Mefloquine (previously marketed in the United States as Lariam [F Hoffmann-LaRoche Ltd, Basel, Switzerland]) is a neurotoxic quinoline-derivative originally developed by the US military for treatment and prophylaxis of malaria. Originally the US military’s preferred antimalarial drug, mefloquine has been widely used during overseas operations, but recently lost favor because of its association with severe neuropsychiatric side effects. These side effects are now the subject of a “black box” warning, which must appear on the US product label, accompanied by advisories that psychiatric side effects may last years after dosing, and that neurological side effects may be permanent. Recent insights suggest that neuropsychiatric side effects may be considered to be symptomatic of a potentially life-threatening intoxication syndrome (or toxidrome) common to other members of the quinoline class.

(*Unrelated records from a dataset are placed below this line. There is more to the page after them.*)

(** The transfer of one block, the status byte, and the entry in the used ring. *)
Definition transferred (b : nat) (write : bool) (blk : Z) (s : kernel) : kernel :=
  if write then set_disk_hist ((blk, b_data (buf_at s b)) :: disk_hist s) s
  else upd_buf b (set_b_data (disk_read s blk)) s.
Definition completed (i0 : nat) (d : disk_t) : disk_t :=
  set_info_status (<[i0 := 0]> (info_status d))
    (set_used_ring (<[slot (used_ridx d) := Z.of_nat i0]> (used_ring d))
      (set_used_ridx (u16 (used_ridx d + 1)) d)).

(** What the specification of virtio block devices promises; the registers of the device, which are in
    [mem], may change. *)
Definition serves (dev : kernel → kernel) : Prop :=
  ∀ s i0 i1 i2 b write blk, submitted (vdisk s) i0 i1 i2 b write blk →
    ∃ m, dev s = set_mem m (upd_vdisk (completed i0) (transferred b write blk s)).

(** ** The state of the driver *)

(** No request is outstanding; [n] have been served. *)
Definition quiescent (d : disk_t) : Prop :=
  ∃ n ring uring st ops,
    d = Disk (replicate NUM (Desc D_null 0 0 0)) ring n uring n (replicate NUM true) n (replicate NUM None) st ops
    ∧ 0 <= n < 2 ^ 16 ∧ length ring = NUM ∧ length uring = NUM ∧ length st = NUM ∧ length ops = NUM.

(** The driver after a request for [b], in the first three descriptors. *)
Definition one_request (b : nat) (write : bool) (blk : Z) (d : disk_t) : disk_t :=
  Disk ([Desc (D_req 0) 16 VRING_DESC_F_NEXT 1;
         Desc (D_data b) BSIZE (Z.lor (if write then 0 else VRING_DESC_F_WRITE) VRING_DESC_F_NEXT) 2;
         Desc (D_status 0) 1 VRING_DESC_F_WRITE 0] ++ replicate 5 (Desc D_null 0 0 0))
    (<[slot (avail_idx d) := 0]> (avail_ring d)) (u16 (avail_idx d + 1))
    (used_ring d) (used_ridx d) ([false; false; false] ++ replicate 5 true) (dk_used_idx d)
    (Some b :: replicate 7 None) (<[0%nat := 255]> (info_status d))
    (<[0%nat := Req (if write then VIRTIO_BLK_T_OUT else VIRTIO_BLK_T_IN) 0 (2 * blk)]> (dk_ops d)).

Lemma one_request_submitted b write blk d :
  quiescent d → submitted (one_request b write blk d) 0 1 2 b write blk.
Proof.
  intros (n & ring & uring & st & ops & -> & Hn & Hr & Hu & Hs & Ho). unfold one_request. simpl.
  constructor; simpl; try done.
  - rewrite list_lookup_insert_eq; [done|]. unfold slot, NUM in *. dlia.
  - by destruct write.
  - by rewrite list_lookup_insert_eq by (unfold NUM in Ho; lia).
Qed.

(** ** Submitting a request *)

Lemma alloc_desc_ok i s :
  (i < NUM)%nat → dk_free (vdisk s) !! i = Some true →
  (∀ j, (j < i)%nat → dk_free (vdisk s) !! j = Some false) →
  alloc_desc s = Ok (Some i) (upd_vdisk (λ d, set_dk_free (<[i := false]> (dk_free d)) d) s).
Proof.
  intros Hi Ht Hf. unfold alloc_desc. ksteps.
  assert (Hi1 : is_free s i = true) by (unfold is_free; by rewrite bool_decide_true).
  assert (Hj0 : ∀ j, (j < i)%nat → is_free s j = false).
  { intros j Hj. unfold is_free. rewrite Hf by done. by rewrite bool_decide_false. }
  pose proof (find_seq (is_free s) NUM) as Hfind. destruct (List.find _ _) as [k|].
  - destruct Hfind as (_ & Hk & Hmin). assert (k = i) as ->; [|by ksteps].
    destruct (Nat.lt_trichotomy k i) as [H|[H|H]]; [|done|].
    + by rewrite Hj0 in Hk.
    + by rewrite Hmin in Hi1.
  - by rewrite Hfind in Hi1.
Qed.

Although the drug was originally thought to have few psychiatric effects, symptoms of mefloquine intoxication are now known to affect a majority of users when the drug is administered at treatment doses of 1,250 mg, and at least a sizeable minority when administered at prophylactic doses of 250 mg weekly. Lariam package inserts now warn that “very common” psychiatric symptoms (including abnormal dreams and insomnia) may affect greater than 10% of prophylactic users, and “common” psychiatric symptoms (including anxiety and depression) may affect 1% to 10% of prophylactic users.6,7 Earlier product inserts emphasized that should certain “prodromal” symptoms develop, including anxiety, depression, restlessness, or confusion, the drug must be discontinued to avoid a “more serious event,” which is likely a euphemism for fulminant intoxication and neurotoxicity. Today’s Lariam product information expands on this guidance to add nightmares to the list of “prodromal” symptoms and caution that any “change in mental state” is reason to immediately discontinue the medication.
Many of the symptoms of the mefloquine toxidrome, including vivid nightmares, personality and affective change, disordered sleep, irritability, anger, difficulties with concentration, dissociation and amnesia, may mimic prior Diagnostic and Statistical Manual of Mental Disorders IV (DSM-IV) criteria B-D, as well as DSM-5 criteria B-E for posttraumatic stress disorder (PTSD), and may last long after discontinuation of dosing. According to a publication by the Centers for Disease Control and Prevention, these symptoms “may confound the diagnosis and management of posttraumatic stress disorder.” As mefloquine has been commonly prescribed to military personnel during combat deployments, risk of intoxication may therefore have frequently coexisted with pervasive exposure to DSM-IV and DSM-5 criterion A stressors, particularly confounding the PTSD diagnosis in military and veteran populations exposed to the drug.
In this chapter, the history of mefloquine’s development and its use within the US military are reviewed, and then the clinical features of the mefloquine toxidrome are described with its chronic effects. The chapter then highlights how specific psychiatric symptoms caused by mefloquine may readily confound PTSD diagnostic criteria, particularly those of DSM-IV, which unlike DSM-5 did not specify a diagnostic exclusion for symptoms resulting from a medication’s effects. This review ends with a discussion of applications of this information to forensic psychiatry and presents a representative case study illustrating challenges in the diagnosis of mefloquine intoxication among military personnel.
R. L. Nevin, Mefloquine and post-traumatic stress disorder, in Elspeth C. Ritchie (ed.), Forensic and Ethical Issues in Military Behavioural Health, Borden Institute, Surgeon General U.S. Army, Falls Church, 2014.